We know there is science in art.  Musical scales.  Perspective and the golden ratio.  The ordered sequence of a good novel.  It’s difficult to be a good artist without knowing, or at least intuitively applying the truths found in the logic.

Both science and art reflect our search for the truth.  Our primal human nature is to resist the truth, even as it hits us in the groin.  Resist the change.  Fear.  Give up something that has protected you.  Something that gives you a place.  A belonging.  A prestige.  An ego.  A place where you are respected.

Then someone or something comes along and says there is a better way.  I resist.  The old way is good.  It is proven.  My peers do it.  My teachers still do it.  My tribe still teaches it.  It cannot be wrong.  How can it be wrong?

Dissonance.  What we have is a conflict between our basic needs and higher needs of self-actualization.  One side demands safety, food, physical needs, and perhaps our need to belong and feel loved and be esteemed by ourselves and others.  The other side pushes us on to what Maslow called self-actualization self-fulfillment—achieving full potential, including things of a creative nature.

One side of us argues that we know the truth, our path, our righteousness.  The other side bothers us with irritating new questions, new truths.  Worst of all, some of those new truths are of science.  Data.  Computation.  Programs.  Algorithms.  Software.  Dashboards.

Yet we see some ‘science’ as lies.  Magical software promising to ‘prove’ adjustments.  “We are a technology-based company.”  We have ‘proven’ with a nationwide “statistically significant” research which shows that homes with high-pitched roofs sell for less than homes with flattish roofs.  In fact, the steeper the roof, the lower the price!  Proven.  Scientific.  See how smart we are.

What’s wrong with this picture?  How can this be?  Steep roofs cost more, take more lumber, and more nails.  This is scientific fact!  How can this be?

This can be because of one fact.  Science takes art.

The art of science is the question.  The art of science is the model.  The art of science is recognized in science.  It has a name.  It’s a form of reasoning.

There are three types of scientific reasoning:  deductive, inductive, and abductive.
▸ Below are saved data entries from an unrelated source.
(* ===== verification/Login.v ===== *)
(** * Logging in and being authenticated

    Models the login and refresh RPCs (src/src/rpc/account/auth/login.rs, refresh.rs,
    logout.rs), the authentication of a connection
    (src/src/handler/connect_message_handler.rs up to the bound session), the
    sessions of connections (src/src/infra/session_manager.rs), the capabilities of
    scopes (src/src/auth/token_capability.rs), the anonymous routes
    (src/src/infra/auth_whitelist.rs) and the gate in front of every message and RPC
    (src/src/middleware/auth_middleware.rs).

    The message types and routes of the protocol crate are the class [WireNames];
    user lookup, bcrypt and Unicode lower-casing are arguments of the login. *)

From stdpp Require Import base numbers gmap list strings relations.
From S2P Require Import Prelude DeviceSession Token.
Local Open Scope Z_scope.

Class WireNames := {
  MessageType : Type;
  message_type_eq_dec : EqDecision MessageType;
  AuthorizationRequest : MessageType; DisconnectRequest : MessageType; SendMessageRequest : MessageType;
  PingRequest : MessageType; RpcRequest : MessageType;
  message_history_GET : string; message_history_AROUND : string;
  message_status_READ_PTS : string; message_status_COUNT : string; message_status_READ_LIST : string; message_status_READ_STATS : string;
  message_REVOKE : string;
  message_reaction_ADD : string; message_reaction_REMOVE : string; message_reaction_LIST : string; message_reaction_STATS : string;
  sync_SUBMIT : string; sync_GET_DIFFERENCE : string; sync_GET_CHANNEL_PTS : string; sync_BATCH_GET_CHANNEL_PTS : string;
  sync_SESSION_READY : string; entity_SYNC_ENTITIES : string;
  file_REQUEST_UPLOAD_TOKEN : string; file_UPLOAD_CALLBACK : string; file_GET_URL : string;
  channel_PIN : string; channel_HIDE : string; channel_MUTE : string;
  presence_TYPING : string; presence_STATUS_GET : string;
  account_profile_GET : string; account_profile_UPDATE : string; account_user_DETAIL : string;
  auth_LOGOUT : string; auth_REFRESH : string; device_PUSH_UPDATE : string; device_PUSH_STATUS : string
}.
#[export] Existing Instance message_type_eq_dec.

(** ** Capabilities *)
Definition SCOPE_MESSAGING : string := "messaging".
Definition is_full_access_scope (scope : string) : bool := negb (bool_decide (scope = SCOPE_MESSAGING)).

Section Capabilities.
Context `{W : WireNames}.

Definition MESSAGING_ROUTES : list string :=
  [message_history_GET; message_history_AROUND; message_status_READ_PTS; message_status_COUNT; message_status_READ_LIST;
   message_status_READ_STATS; message_REVOKE; message_reaction_ADD; message_reaction_REMOVE; message_reaction_LIST;
   message_reaction_STATS; sync_SUBMIT; sync_GET_DIFFERENCE; sync_GET_CHANNEL_PTS; sync_BATCH_GET_CHANNEL_PTS;
   sync_SESSION_READY; entity_SYNC_ENTITIES; file_REQUEST_UPLOAD_TOKEN; file_UPLOAD_CALLBACK; file_GET_URL; channel_PIN;
   channel_HIDE; channel_MUTE; presence_TYPING; presence_STATUS_GET; account_profile_GET; account_profile_UPDATE;
   account_user_DETAIL; auth_LOGOUT; auth_REFRESH; device_PUSH_UPDATE; device_PUSH_STATUS].
Definition MESSAGING_MESSAGE_TYPES : list MessageType :=
  [AuthorizationRequest; DisconnectRequest; SendMessageRequest; PingRequest; RpcRequest].

(** Any scope of the token that allows the route. *)
Definition allows_rpc_route (scopes : list string) (route : string) : bool :=
  match scopes with
  | [] => true
  | _ => existsb (fun s => is_full_access_scope s || (bool_decide (s = SCOPE_MESSAGING) && bool_decide (route ∈ MESSAGING_ROUTES))) scopes
  end.
Definition allows_message_type (scopes : list string) (ty : MessageType) : bool :=
  match scopes with
  | [] => true
  | _ => existsb (fun s => is_full_access_scope s || (bool_decide (s = SCOPE_MESSAGING) && bool_decide (ty ∈ MESSAGING_MESSAGE_TYPES))) scopes
  end.

Definition ANONYMOUS_RPC_ROUTES : list string :=
  ["system/health"; "system/info"; "account/auth/login"; "account/user/register"; "account/auth/refresh"; "qr_login/create_scene"]%string.
Definition is_anonymous_rpc_route (route : string) : bool := bool_decide (route ∈ ANONYMOUS_RPC_ROUTES).
Definition is_anonymous_message_type (ty : MessageType) : bool := bool_decide (ty ∈ [AuthorizationRequest]).
End Capabilities.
  • Deductive reasoning is the simplest. If ‘A’ is true, then ‘B’ must be true.
  • Inductive reasoning is less comfortable: If ‘A’ is true, then ‘B’ is likely to be true.  Probably true.  Now the new question is: “And how probable is it that it’s true?”  In fact, the probability is all that is important.  The truth becomes an assumption, a hypothesis, a belief I would like to convince you of.  But all I have is a probability.
  • Abductive reasoning is even better. It is the essence of the art of science.  It’s the expert’s or the amateur’s reasoned assurance that a question is worth asking.

When I was a brand-new appraiser trainee, I was assigned a house appraisal.  I was slow.  I wanted to be diligent.  I spent a day poring through MLS books.  Photocopying.  Underlining.  Guessing key features for “similarity.”  It was a house.

Then I went out in the field, clutching my bank of ‘comps.”  I looked at the subject.  It was a house.  But it was not a house.  It looked like a house.  But the yard was paved over.  It had parking stripes.  And over the door—a sign.  An ominous sign.  A sign from the universe: “Fortune Teller Tells All.”

The sign told me was my hypothesis was wrong.  It wasn’t a house.  It was a retail property.  My abductive reasoning worked a hundred times.  But not this time.

Abductive reasoning was my ‘best guess’ given what I knew before I started actual research.  My hypothesis was false.

But I came closer to the truth.  True science is joy in finding an untruth.

And accepting an untruth about my prior comfort zone is called “growing up.”  Things change.  Technology intrudes.  Discomfort ensues. We can only find comfort and safety and belonging and art by asking the right question.  Grow up.

What can I do?  What can my profession do? Change happened.  Have I?  Have we?